One thing is clear: there is no sense that parents bear any responsibility for what happens to their children once those kids cross illegally into the U.S. with a smuggler or are born in the U.S. to out-of-status parents who know they are subject to deportation at any time. There is no responsibility placed on employers who exploit illegal workers and act as a magnet to draw them and their families to the United States. There is no responsibility for the broken Biden asylum system (now on pause under Trump) that brought illegals to America knowing they could live here indefinitely while they waited for their mostly bogus cases to be heard. (“Wanting a better life” has never been grounds for an asylum claim.) And who is responsible for the children left behind to be taken in by nearly anyone—a sibling, a relative, or God help us all, a clever pedophile?

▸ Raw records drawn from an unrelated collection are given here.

(** ** A run *)
Module SampleSupervisor.
Definition sample_config : StreamConfig := {| sc_http_url := ""; sc_ws_url := "";
    sc_collector := {| ce_network := SolanaMainnet; ce_commitment := Confirmed; ce_reconnect_delay := 1000;
      ce_request_timeout := 5000; ce_rpc_max_in_flight := 4; ce_notification_processing_capacity := 64;
      ce_subscription_idle_timeout := 60000; ce_maximum_discovery_age := 15000; ce_observation_window_duration := 60000 |};
    sc_maintenance := {| mc_terminal_history_retention := 1; mc_projection_event_retention := 1;
      mc_quarantine_retention := 1; mc_interval := 1; mc_batch_size := 1; mc_database_max_bytes := 1 |};
    sc_queue_capacity := 64; sc_maximum_active_windows := 8; sc_discovery_rpc_requests_per_second := 4;
    sc_discovery_rpc_rate_limit_cooldown := 1000; sc_prefilter_revision := 1;
    sc_prefilter_values := sample_prefilter 15000; sc_collector_run_id := "" |}.
Definition settings : SettingsDb := {|
  sd_prefilter := match prefilter_row (XE:=unit) (JE:=unit) 1 (sample_prefilter 15000) with
                  | Ok row => Some row | Err _ => None end;
  sd_next_revision := 1; sd_revisions := ∅; sd_current := None |}.
Definition boot (requested : bool) : Supervisor (XE:=unit) (JE:=unit) := restored requested settings.

Abbreviation L := (Label (XE:=unit) (JE:=unit)).
Definition served (n : nat) : list L := replicate n (Advance Served).
(** A request to start up to its wait, a pipeline that reports itself running,
    and a request to stop up to the wait for the monitor. *)
Definition launch : list L := Begin ReqStart :: served 6.
Definition report (i : nat) (status : StreamStatus) : list L :=
  [TaskSends i status; MonitorSeesStatus i; MonitorGoesOn i; MonitorGoesOn i].
Definition start (i : nat) : list L := launch ++ report i Running ++ served 1.
Definition ask_to_stop : list L := Begin ReqStop :: served 6.
Definition wind_down (i : nat) : list L := [TaskEnds i EndedOk; MonitorSeesEnd i; MonitorGoesOn i; MonitorGoesOn i].

Definition stopped : list L := served 1 ++ start 0 ++ ask_to_stop ++ wind_down 0 ++ served 3.
Definition stopping : list L := served 1 ++ start 0 ++ ask_to_stop ++ wind_down 0 ++ served 2.
Definition afterwards : list L :=
  [Begin (ReqUpdate 1 (sample_prefilter 20000))] ++ served 4 ++ [Shutdown; Begin ReqStop; Advance Served].
Definition started : list L := served 1 ++ start 0.
(** The client of the request to stop goes away, and the stream is started again. *)
Definition abandoned : list L := served 1 ++ start 0 ++ ask_to_stop ++ [DropRequest false] ++ start 1.

Section Run.
Context (config : StreamConfig).
Abbreviation sample_run ls := (run (XE:=unit) (JE:=unit) tt tt config ls (boot false)).

Example stop_answers :
  (fun s => (su_status s, su_published s, su_responses s)) <$> sample_run stopped =
  Some (Stopped, [Starting; Running; Stopping; Stopped], [RespStart Running true; RespStop Stopped true]).
Proof. vm_compute. reflexivity. Qed.

(** A run in which no request is dropped. *)
Definition dropless (ls : list L) : bool := forallb (fun l => match l with DropRequest _ => false | _ => true end) ls.
Lemma reachable_run ls s s' : reachable tt tt config (boot false) s -> dropless ls = true ->
  run tt tt config ls s = Some s' -> reachable tt tt config (boot false) s'.
Proof.
  revert s. induction ls as [|l ls IH]; intros s Hr Hn; simpl; [by intros [= <-]|].
  apply andb_true_iff in Hn as [Hl Hn]. intros (s1 & Hs1 & Hrun)%bind_Some. apply (IH s1); [|done|done].
  apply (reachable_step _ _ _ _ s l); [done| |done]. by intros [(e & ->) _].
Qed.
Lemma run_reachable ls s : dropless ls = true -> run tt tt config ls (boot false) = Some s ->
  reachable tt tt config (boot false) s.
Proof. apply reachable_run. apply reachable_start. Qed.
End Run.
End SampleSupervisor.

(** C8: A stop whose request is dropped lets two streams run.  [stop] takes the
    pipeline out of the slot before it waits for its monitor, so when its request
    is dropped there the next start launches a second pipeline while the first
    one still runs; when the first one ends, its monitor publishes [Stopped]
    although the second one runs and the stream is requested. *)
Theorem dropped_stop_runs_two_streams config :
  exists s s' p q q',
    run (XE:=unit) (JE:=unit) tt tt config SampleSupervisor.abandoned (SampleSupervisor.boot false) = Some s /\
    runs s 0 p /\ runs s 1 q /\
    run tt tt config (SampleSupervisor.wind_down 0) s = Some s' /\
    runs s' 1 q' /\ rp_channel q' = Running /\ su_requested s' = true /\
    su_status s' = Stopped /\ last (su_published s') = Some Stopped.
Proof.
  do 5 eexists. split; [vm_compute; reflexivity|]. split; [by vm_compute|]. split; [by vm_compute|].
  split; [vm_compute; reflexivity|]. by vm_compute.
Qed.
(* ===== verification/ProcessorLoop.v ===== *)
(** [run_batch_processor] of [apps/server/src/jobs/pipeline.rs]: the loop that
    takes the batches of the collectors, holds provisional activity, processes
    what is ready, and counts the flow of stored observations.

    An event is the branch its [select!] takes; before it the other tasks move
    the database and the windows.  The readings of the monotonic and of the wall
    clock are two sequences. *)
From S2P Require Import Prelude.
From S2P Require Import ListFacts.
From S2P Require Import Stateful.
From S2P Require Import RustOrd.
From S2P Require Import BTree.
From S2P Require Import Domain.
From S2P Require Import External.
From S2P Require Import PumpModel.
From S2P Require Import WindowToken.
From S2P Require Import WindowTokenProofs.
From S2P Require Import WindowRegistry.
From S2P Require Import WindowRegistryInv.
From S2P Require Import ApiContracts.
From S2P Require Import PersistenceModel.
From S2P Require Import Retention.
From S2P Require Import Normalization.
From S2P Require Import NormalizationProofs.
From S2P Require Import Intake.
From S2P Require Import IntakeProofs.
From S2P Require Import IntakeTheorems.
From S2P Require Import Collector.
From S2P Require Import CollectorProofs.
From S2P Require Import PendingActivity.
From S2P Require Import Pipeline.
From S2P Require Import PipelineProofs.
From S2P Require Import PipelineTheorems.
From S2P Require Import PipelineErrors.
From S2P Require Import StreamControl.

(** Nanoseconds: [Duration::from_secs(60)]. *)
Definition FLOW_WINDOW_NS : Z := 60 * 1000000000.

Section Loop.
Context {B64 : Base64} {S256 : Sha256} {J XE : Type} {TJ : ToJson PumpEvent J}.
Context {DB : Database J XE (JsonError PumpEvent J)}.
Abbreviation JE := (JsonError PumpEvent J).
Abbreviation Error := (StreamError XE JE).
Context (instant wall : nat -> Z).
Context (config : PipelineConfig) (database_max_bytes : Z).

(** The locals of the loop, with how many readings of each clock it took, the
    wake-ups of the discovery worker, the invalidations it published, the reading
    taken for each stored observation, and the batches it handed to
    [process_and_record_batch] or dropped unprocessed. *)
Record ProcessorState := {
  pr_pipeline : PipelineState (DB:=DB);
  pr_pending : PendingActivityQueue;
  pr_recent : list Z;
  pr_current_flow : option Z;
  pr_instants : nat;
  pr_walls : nat;
  pr_wakes : nat;
  pr_invalidations : nat;
  pr_stored : list Z;
  pr_processed : list ProgramLogBatch;
  pr_discarded : list ProgramLogBatch;
}.

Definition processor_init (p : PipelineState) (pending : PendingActivityQueue) : ProcessorState := {|
  pr_pipeline := p; pr_pending := pending; pr_recent := []; pr_current_flow := None; pr_instants := 0;
  pr_walls := 0; pr_wakes := 0; pr_invalidations := 0; pr_stored := []; pr_processed := []; pr_discarded := [] |}.

Definition pr_heap (st : ProcessorState) : Heap := heap (ps_world (pr_pipeline st)).
(* ===== verification/Server.v ===== *)
(** [apps/server/src/state.rs] and [apps/server/src/http]: the state the routes
    share, the answers of the routes with their statuses, the guard of the control
    routes, and the bus of live events with the streams that subscribe to it.

    Axum, the header map, the broadcast channel and JSON are libraries: headers are
    what [HeaderMap::get] returns for a name, the text of a value what [to_str]
    returns, a body is the value that is serialized, and the channel is an interface
    with the behaviour its documentation states. *)
From S2P Require Import Prelude.
From S2P Require Import Stateful.
From S2P Require Import Domain.
From S2P Require Import ApiContracts.
From S2P Require Import Projection.
From S2P Require Import PersistenceModel.
From S2P Require Import SettingsStore.
From S2P Require Import StreamControl.
From S2P Require Import Supervisor.
From S2P Require Import SupervisorProofs.

(** ** [http/error.rs] *)
Inductive StatusCode := OK | BAD_REQUEST | FORBIDDEN | NOT_FOUND | CONFLICT | SERVICE_UNAVAILABLE.
Definition status_number (code : StatusCode) : Z :=
  match code with
  | OK => 200 | BAD_REQUEST => 400 | FORBIDDEN => 403 | NOT_FOUND => 404 | CONFLICT => 409
  | SERVICE_UNAVAILABLE => 503
  end.
Record ApiError := { ae_status : StatusCode; ae_code : string; ae_message : string }.
#[export] Instance StatusCode_eq_dec : EqDecision StatusCode.
Proof. solve_decision. Defined.

Definition bad_request (code message : string) : ApiError := {| ae_status := BAD_REQUEST; ae_code := code; ae_message := message |}.
Definition forbidden (code message : string) : ApiError := {| ae_status := FORBIDDEN; ae_code := code; ae_message := message |}.
Definition not_found (code message : string) : ApiError := {| ae_status := NOT_FOUND; ae_code := code; ae_message := message |}.
Definition conflict (code message : string) : ApiError := {| ae_status := CONFLICT; ae_code := code; ae_message := message |}.
Definition service_unavailable (code message : string) : ApiError :=
  {| ae_status := SERVICE_UNAVAILABLE; ae_code := code; ae_message := message |}.

Section Errors.
Context {XE JE : Type}.
Section Others.
Context (others : PoolTable -> PoolTable).
Hypothesis others_upsert : forall u, pools_typed u -> pools_typed (others u) /\ pools_grow u (others u).

Lemma existing_pool_answer_eq p t row :
  pools_typed t -> validate_pool (XE:=XE) (JE:=JE) p = Ok tt -> t !! pool_key p = Some row ->
  existing_pool_answer (XE:=XE) (JE:=JE) others p t =
    (if other_mints p row then Err (PePumpSwapPoolIdentityConflict (pp_pool_address p)) else Ok false, others t).
Proof.
  intros Hty Hv Hrow. destruct (others_upsert t Hty) as [Hty' Hgrow].
  destruct (Hgrow _ _ Hrow) as (row' & Hrow' & Hb & Hq & _).
  unfold existing_pool_answer. rewrite bind_eq. cbv beta iota delta [modify_state]. rewrite bind_eq.
  rewrite (load_pool_typed p (others t) row' Hty' Hv Hrow'). cbn [pp_base_mint pp_quote_mint].
  unfold other_mints. rewrite Hb, Hq. by destruct (_ || _).
Qed.

Lemma insert_pool_grow p t :
  (forall row, t !! pool_key p = Some row -> same_pool_not_older row (pool_row p) = true) ->
  in_uint 64 (pp_observed_slot p) -> pools_typed t ->
  pools_typed (<[pool_key p := pool_row p]> t) /\ pools_grow t (<[pool_key p := pool_row p]> t).
Proof.
  intros Hsame Hslot Hty. split.
  - intros k row [[_ <-]|[_ H]]%lookup_insert_Some; [done|by eapply Hty].
  - intros k row H. destruct (decide (pool_key p = k)) as [<-|Hne].
    + exists (pool_row p). split; [apply lookup_insert_eq|]. apply Hsame in H.
      apply andb_true_iff in H as [[Hb%String.eqb_eq Hq%String.eqb_eq]%andb_true_iff Hle%Z.leb_le]. done.
    + exists row. split; [by apply lookup_insert_Some; right|]. split; [done|]. split; [done|lia].
Qed.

The morality of child deportation sits at the intersection of law, sovereignty, and human rights. When immigration enforcement involves children, many too young to understand the systems acting upon them, the moral questions become far more difficult than the legal ones. A society may have the legal right to deport children or deport families with children, but the deeper question is whether exercising that right is ethically justified, and under what circumstances. But if we just ignore immigration laws, basically America’s policy for the last few decades, the law itself becomes arbitrary and ultimately cannot reasonably be enforced against anyone. This leads to hundreds of thousands of kids being sent to the U.S. via human traffickers, a dangerous and immoral act in itself.
Legal immigration to America reached its peak in 1907. Your great-grandfather entered a rapidly industrializing nation desperate for workers of all ages, with no time to waste deporting kids. But a humane immigration system cannot be built solely on outrage over modern enforcement or nostalgia for Ellis Island. Enforcing the law harms children, but failing to enforce the law incentivizes more dangerous migration involving children. Any serious immigration policy must confront both realities at the same time. The United States does not merely need harsher enforcement. We need a 21st century asylum and immigration policy. The blame lies there, not on another new administration hoping something better just comes along.